The records follow. Count the lines holding "that" and give only the number.

Dataset excerpts
—————

(* ===== verification/Termios.v ===== *)
(** * drivers/termios.c: the virtual terminals

    Text cells are 16-bit words.  [video] is the display at VIDEO_MEM, [screen_buffers] the back
    buffers, one flat array in which terminal [i]'s 2000 cells start at index [2000 * i]; a
    [screen_buf] pointer is kept as such an index and [active_term] as the index of its terminal.
    The arrays are total, so that a write outside a screen is visible as one. *)

From S2P Require Import Prelude Mem LibString Machine.

Definition NR_TERM : Z := 4.

Definition IN_BUF_SIZE : Z := 128.

Definition TERM_WIDTH : Z := 80.

Definition TERM_HEIGHT : Z := 25.

Definition TERM_ATTRIB : Z := 0x7.

Definition TERM_TAB_WIDTH : Z := 8.

Definition KEY_BACKSPACE : Z := 8.

Definition KEY_DELETE : Z := 127.

Definition KEY_ENTER : Z := 10.

Definition KEY_TAB : Z := 9.

Definition CRTC_ADDR : Z := 0x3D4.

Definition CRTC_DATA : Z := 0x3D5.

Definition CRTC_CURSOR_HIGH : Z := 0x0E.

Definition CRTC_CURSOR_LOW : Z := 0x0F.

(** Cells of one screen. *)
Definition SCREEN : Z := TERM_WIDTH * TERM_HEIGHT.

Record term_data := TermData {
  screen_buf : Z;
  cur_x : Z;
  cur_y : Z;
  in_buf : arr;
  in_dat_index : Z;
  in_dat_end : Z;
  in_dat_nr_ret : Z;
  is_active : Z;
  usr_count : Z
}.

Definition term_data0 : term_data := TermData 0 0 0 ∅ 0 0 0 0 0.

Definition set_cursor (t : term_data) (x y : Z) : term_data :=
  TermData (screen_buf t) x y (in_buf t) (in_dat_index t) (in_dat_end t) (in_dat_nr_ret t)
    (is_active t) (usr_count t).

Definition set_input (t : term_data) (b : arr) (i e n : Z) : term_data :=
  TermData (screen_buf t) (cur_x t) (cur_y t) b i e n (is_active t) (usr_count t).

Definition set_active (t : term_data) (a : Z) : term_data :=
  TermData (screen_buf t) (cur_x t) (cur_y t) (in_buf t) (in_dat_index t) (in_dat_end t)
    (in_dat_nr_ret t) a (usr_count t).

(** The file's variables, and the machine for the cursor registers. *)
Record terminals (D : Type) := Terminals {
  term_data_array : gmap Z term_data;
  active_term : Z;
  screen_buffers : arr;
  video : arr;
  dev : D
}.
Arguments Terminals {D} _ _ _ _ _.
Arguments term_data_array {D} _.
Arguments active_term {D} _.
Arguments screen_buffers {D} _.
Arguments video {D} _.
Arguments dev {D} _.

(** The word that [terminal_putc] stores: [ATTRIB<<8 | the_char], the character signed. *)
Definition text_cell (the_char : Z) : Z := u16 (Z.lor (Z.shiftl TERM_ATTRIB 8) the_char).

Section operations.
Context {D : Type} `{Machine D}.
Implicit Types s : terminals D.

(** [term_data_array[i]]. *)
Definition term s (i : Z) : term_data := default term_data0 (term_data_array s !! i).

Definition set_term_data s (i : Z) (t : term_data) : terminals D :=
  Terminals (<[i := t]> (term_data_array s)) (active_term s) (screen_buffers s) (video s) (dev s).

Definition set_dev s (d : D) : terminals D :=
  Terminals (term_data_array s) (active_term s) (screen_buffers s) (video s) d.

Definition terminal_init s : terminals D :=
  let s := Terminals ∅ (active_term s) (screen_buffers s) (video s) (dev s) in
  let s := Terminals (term_data_array s) 0 (screen_buffers s) (video s) (dev s) in
  for_ 0 NR_TERM (fun i s =>
    let t := term s i in
    set_term_data s i (TermData (SCREEN * i) (cur_x t) (cur_y t) (in_buf t) (in_dat_index t)
      (in_dat_end t) (in_dat_nr_ret t) (is_active t) (usr_count t))) s.

(** The address of the terminal's back buffer; [screen_loc] is where [screen_buffers] is. *)
Definition term_data_ptr (screen_loc : Z) s (term_index : Z) : Z :=
  u32 (screen_loc + 2 * screen_buf (term s (u8 term_index))).

Definition is_active_term s (term_index : Z) : Z := b2z (u8 term_index =? active_term s).

Definition terminal_putc (ti the_char x y : Z) s : terminals D :=
  if ti =? active_term s
  then Terminals (term_data_array s) (active_term s) (screen_buffers s)
         (video s).[y * TERM_WIDTH + x <- text_cell the_char] (dev s)
  else Terminals (term_data_array s) (active_term s)
         (screen_buffers s).[screen_buf (term s ti) + (y * TERM_WIDTH + x) <- text_cell the_char]
         (video s) (dev s).

Definition terminal_getc (ti x y : Z) s : Z :=
  if ti =? active_term s then s8 ((video s).[y * TERM_WIDTH + x])
  else s8 ((screen_buffers s).[screen_buf (term s ti) + (y * TERM_WIDTH + x)]).

Definition terminal_set_cursor (row col : Z) s : terminals D :=
  let position := u16 (row * TERM_WIDTH + col) in
  let d := outb CRTC_CURSOR_LOW CRTC_ADDR (dev s) in
  let d := outb (Z.land position 0xFF) CRTC_DATA d in
  let d := outb CRTC_CURSOR_HIGH CRTC_ADDR d in
  let d := outb (Z.land (Z.shiftr position 8) 0xFF) CRTC_DATA d in
  set_dev s d.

—————

## Response to the task
2